Stored data
-----

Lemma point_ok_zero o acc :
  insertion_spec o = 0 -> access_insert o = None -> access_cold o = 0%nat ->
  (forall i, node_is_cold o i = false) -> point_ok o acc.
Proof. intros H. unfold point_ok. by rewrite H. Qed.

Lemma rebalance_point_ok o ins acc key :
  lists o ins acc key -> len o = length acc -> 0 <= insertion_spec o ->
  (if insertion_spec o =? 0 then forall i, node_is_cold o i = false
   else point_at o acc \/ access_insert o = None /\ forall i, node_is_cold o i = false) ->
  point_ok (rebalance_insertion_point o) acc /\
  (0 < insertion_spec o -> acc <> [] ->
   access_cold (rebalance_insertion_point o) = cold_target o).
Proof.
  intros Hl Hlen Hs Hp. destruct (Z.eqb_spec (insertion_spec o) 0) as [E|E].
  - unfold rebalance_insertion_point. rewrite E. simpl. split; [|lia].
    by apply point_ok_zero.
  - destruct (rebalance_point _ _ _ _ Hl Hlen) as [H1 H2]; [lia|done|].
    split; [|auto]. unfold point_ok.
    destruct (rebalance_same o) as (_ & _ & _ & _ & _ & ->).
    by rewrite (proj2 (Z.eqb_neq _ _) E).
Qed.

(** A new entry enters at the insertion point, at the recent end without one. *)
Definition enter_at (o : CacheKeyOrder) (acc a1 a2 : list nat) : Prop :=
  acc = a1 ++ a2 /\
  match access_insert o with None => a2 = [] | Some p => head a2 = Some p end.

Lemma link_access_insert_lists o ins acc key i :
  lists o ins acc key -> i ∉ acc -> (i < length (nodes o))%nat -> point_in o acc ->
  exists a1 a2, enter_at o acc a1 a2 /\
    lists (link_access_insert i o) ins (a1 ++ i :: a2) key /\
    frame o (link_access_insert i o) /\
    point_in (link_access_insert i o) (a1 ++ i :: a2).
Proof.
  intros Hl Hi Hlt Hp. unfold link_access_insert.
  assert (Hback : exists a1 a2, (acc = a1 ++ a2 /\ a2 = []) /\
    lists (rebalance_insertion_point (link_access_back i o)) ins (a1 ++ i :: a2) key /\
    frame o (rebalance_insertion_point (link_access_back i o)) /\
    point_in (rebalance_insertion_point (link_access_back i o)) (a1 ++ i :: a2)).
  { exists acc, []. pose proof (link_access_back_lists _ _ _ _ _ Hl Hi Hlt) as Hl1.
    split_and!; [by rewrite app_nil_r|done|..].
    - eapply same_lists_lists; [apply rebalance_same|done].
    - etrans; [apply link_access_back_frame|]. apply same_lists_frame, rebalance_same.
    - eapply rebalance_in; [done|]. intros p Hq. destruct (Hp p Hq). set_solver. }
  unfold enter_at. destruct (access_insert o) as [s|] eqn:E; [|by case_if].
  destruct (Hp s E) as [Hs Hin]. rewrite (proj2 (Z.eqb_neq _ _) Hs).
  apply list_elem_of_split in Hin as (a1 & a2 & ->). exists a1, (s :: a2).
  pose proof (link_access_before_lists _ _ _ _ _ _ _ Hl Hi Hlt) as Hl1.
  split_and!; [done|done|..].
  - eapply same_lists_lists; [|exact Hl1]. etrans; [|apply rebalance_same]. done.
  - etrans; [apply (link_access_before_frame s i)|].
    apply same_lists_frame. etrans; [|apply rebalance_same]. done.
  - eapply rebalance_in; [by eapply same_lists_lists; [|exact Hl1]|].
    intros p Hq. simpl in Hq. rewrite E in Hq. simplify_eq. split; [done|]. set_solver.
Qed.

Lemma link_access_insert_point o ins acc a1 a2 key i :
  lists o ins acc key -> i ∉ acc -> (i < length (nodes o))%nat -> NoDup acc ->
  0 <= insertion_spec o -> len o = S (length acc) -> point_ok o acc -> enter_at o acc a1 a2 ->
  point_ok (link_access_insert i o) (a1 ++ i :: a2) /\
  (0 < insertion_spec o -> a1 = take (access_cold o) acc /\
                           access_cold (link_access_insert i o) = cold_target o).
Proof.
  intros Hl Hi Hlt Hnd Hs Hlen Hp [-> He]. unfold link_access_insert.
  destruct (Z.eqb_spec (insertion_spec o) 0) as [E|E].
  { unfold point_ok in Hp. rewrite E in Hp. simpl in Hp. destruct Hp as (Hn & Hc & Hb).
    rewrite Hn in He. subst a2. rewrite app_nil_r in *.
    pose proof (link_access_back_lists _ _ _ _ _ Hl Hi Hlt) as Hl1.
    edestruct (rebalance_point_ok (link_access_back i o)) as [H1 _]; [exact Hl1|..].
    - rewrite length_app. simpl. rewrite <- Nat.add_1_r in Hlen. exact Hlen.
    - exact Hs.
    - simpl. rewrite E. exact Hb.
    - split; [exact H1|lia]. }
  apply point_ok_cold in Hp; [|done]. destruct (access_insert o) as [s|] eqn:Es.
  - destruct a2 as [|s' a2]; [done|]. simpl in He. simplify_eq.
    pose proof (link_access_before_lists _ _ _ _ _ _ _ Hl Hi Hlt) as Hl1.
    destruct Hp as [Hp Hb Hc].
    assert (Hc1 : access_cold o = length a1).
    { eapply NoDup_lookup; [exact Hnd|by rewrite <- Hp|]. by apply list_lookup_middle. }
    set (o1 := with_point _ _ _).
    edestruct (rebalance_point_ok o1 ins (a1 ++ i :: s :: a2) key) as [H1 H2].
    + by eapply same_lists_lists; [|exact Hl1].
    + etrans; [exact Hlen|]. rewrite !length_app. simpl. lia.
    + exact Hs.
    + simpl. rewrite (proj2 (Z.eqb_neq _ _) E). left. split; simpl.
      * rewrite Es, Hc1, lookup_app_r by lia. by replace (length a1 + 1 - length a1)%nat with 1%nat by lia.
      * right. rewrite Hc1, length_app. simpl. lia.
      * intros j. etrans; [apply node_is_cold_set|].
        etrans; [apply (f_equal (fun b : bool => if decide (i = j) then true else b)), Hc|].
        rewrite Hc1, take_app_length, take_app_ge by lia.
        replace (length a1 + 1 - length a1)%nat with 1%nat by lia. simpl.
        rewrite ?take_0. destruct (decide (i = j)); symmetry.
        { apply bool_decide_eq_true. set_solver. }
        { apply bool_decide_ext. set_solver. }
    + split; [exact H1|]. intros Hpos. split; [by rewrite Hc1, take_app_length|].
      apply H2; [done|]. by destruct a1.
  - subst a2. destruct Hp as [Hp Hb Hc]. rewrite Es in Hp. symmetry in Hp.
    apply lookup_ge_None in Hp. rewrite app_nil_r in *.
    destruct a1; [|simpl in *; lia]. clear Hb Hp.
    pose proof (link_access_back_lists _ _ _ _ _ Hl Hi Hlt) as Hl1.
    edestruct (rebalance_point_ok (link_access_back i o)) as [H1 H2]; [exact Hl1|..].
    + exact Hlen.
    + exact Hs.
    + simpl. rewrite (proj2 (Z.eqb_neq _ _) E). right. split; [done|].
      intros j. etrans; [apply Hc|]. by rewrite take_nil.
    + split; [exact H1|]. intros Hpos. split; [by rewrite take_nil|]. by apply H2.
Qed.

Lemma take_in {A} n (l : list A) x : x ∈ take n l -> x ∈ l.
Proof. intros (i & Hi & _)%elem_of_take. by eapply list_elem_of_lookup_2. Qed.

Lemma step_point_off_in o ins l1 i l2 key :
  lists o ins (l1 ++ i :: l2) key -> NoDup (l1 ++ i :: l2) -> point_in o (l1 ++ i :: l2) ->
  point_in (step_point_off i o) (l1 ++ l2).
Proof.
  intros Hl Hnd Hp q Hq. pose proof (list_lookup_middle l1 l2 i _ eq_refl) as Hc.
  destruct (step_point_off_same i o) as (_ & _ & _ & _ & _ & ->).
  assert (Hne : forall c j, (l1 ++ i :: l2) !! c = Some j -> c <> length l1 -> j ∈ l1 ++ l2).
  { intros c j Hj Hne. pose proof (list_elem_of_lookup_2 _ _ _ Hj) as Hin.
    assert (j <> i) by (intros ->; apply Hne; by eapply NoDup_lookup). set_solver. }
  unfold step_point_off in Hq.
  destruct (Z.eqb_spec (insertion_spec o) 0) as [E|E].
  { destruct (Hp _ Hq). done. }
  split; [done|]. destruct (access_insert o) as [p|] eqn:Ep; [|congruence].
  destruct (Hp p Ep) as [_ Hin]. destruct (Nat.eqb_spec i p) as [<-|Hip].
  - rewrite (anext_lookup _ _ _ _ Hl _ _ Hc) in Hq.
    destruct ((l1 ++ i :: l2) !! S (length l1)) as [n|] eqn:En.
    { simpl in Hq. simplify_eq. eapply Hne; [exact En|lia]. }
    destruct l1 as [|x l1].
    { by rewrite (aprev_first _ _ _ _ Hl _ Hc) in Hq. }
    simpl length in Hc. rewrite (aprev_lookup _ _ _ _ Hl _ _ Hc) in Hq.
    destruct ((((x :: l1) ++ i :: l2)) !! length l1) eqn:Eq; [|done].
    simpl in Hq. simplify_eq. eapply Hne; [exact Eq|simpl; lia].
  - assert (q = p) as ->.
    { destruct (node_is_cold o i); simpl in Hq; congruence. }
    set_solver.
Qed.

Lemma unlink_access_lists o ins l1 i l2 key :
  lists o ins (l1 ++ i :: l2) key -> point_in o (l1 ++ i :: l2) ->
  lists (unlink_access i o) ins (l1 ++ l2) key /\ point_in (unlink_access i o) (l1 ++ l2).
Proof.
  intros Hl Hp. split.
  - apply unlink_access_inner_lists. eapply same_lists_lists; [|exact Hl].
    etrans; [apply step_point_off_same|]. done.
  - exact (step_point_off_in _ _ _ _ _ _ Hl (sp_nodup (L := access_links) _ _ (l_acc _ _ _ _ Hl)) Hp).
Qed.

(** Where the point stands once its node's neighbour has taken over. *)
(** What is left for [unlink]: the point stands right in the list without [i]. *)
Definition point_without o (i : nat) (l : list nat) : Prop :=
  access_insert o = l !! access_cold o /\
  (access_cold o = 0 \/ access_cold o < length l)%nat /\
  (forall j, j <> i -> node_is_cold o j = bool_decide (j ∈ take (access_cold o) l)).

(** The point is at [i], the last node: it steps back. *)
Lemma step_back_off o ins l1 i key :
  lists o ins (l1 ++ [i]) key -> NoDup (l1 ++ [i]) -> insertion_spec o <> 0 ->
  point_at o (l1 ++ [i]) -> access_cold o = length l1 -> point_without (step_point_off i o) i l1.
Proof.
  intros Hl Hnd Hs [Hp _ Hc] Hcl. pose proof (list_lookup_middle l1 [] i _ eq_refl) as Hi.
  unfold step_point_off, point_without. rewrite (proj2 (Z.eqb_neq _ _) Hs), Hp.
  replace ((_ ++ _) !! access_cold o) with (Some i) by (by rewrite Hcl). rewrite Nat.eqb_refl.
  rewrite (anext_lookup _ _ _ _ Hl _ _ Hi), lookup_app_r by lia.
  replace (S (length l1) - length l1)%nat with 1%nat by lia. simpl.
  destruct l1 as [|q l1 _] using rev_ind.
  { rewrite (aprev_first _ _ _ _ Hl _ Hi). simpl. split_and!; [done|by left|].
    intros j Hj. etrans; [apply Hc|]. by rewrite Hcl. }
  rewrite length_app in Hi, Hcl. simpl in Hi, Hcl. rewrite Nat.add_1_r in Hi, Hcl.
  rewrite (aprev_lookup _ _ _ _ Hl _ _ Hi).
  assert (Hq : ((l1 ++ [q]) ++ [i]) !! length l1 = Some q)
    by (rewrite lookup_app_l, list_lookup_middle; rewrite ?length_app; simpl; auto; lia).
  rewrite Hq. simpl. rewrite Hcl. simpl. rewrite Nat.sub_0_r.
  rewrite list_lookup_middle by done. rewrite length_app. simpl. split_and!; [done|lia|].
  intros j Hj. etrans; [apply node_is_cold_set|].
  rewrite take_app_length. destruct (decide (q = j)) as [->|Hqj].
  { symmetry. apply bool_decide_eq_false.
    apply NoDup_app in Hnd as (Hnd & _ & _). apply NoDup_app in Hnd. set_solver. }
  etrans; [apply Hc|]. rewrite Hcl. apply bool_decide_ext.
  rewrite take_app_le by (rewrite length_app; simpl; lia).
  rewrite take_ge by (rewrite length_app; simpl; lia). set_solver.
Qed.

-----

TASK TO COMPLETE
From the entries above, write out only the lines starting at the line that holds "- eapply same_lists_lists; [apply" and ending at the line that holds "destruct (Hp s", keeping both and matching them exactly.

OUTPUT FOR THIS TASK
    - eapply same_lists_lists; [apply rebalance_same|done].
    - etrans; [apply link_access_back_frame|]. apply same_lists_frame, rebalance_same.
    - eapply rebalance_in; [done|]. intros p Hq. destruct (Hp p Hq). set_solver. }
  unfold enter_at. destruct (access_insert o) as [s|] eqn:E; [|by case_if].
  destruct (Hp s E) as [Hs Hin]. rewrite (proj2 (Z.eqb_neq _ _) Hs).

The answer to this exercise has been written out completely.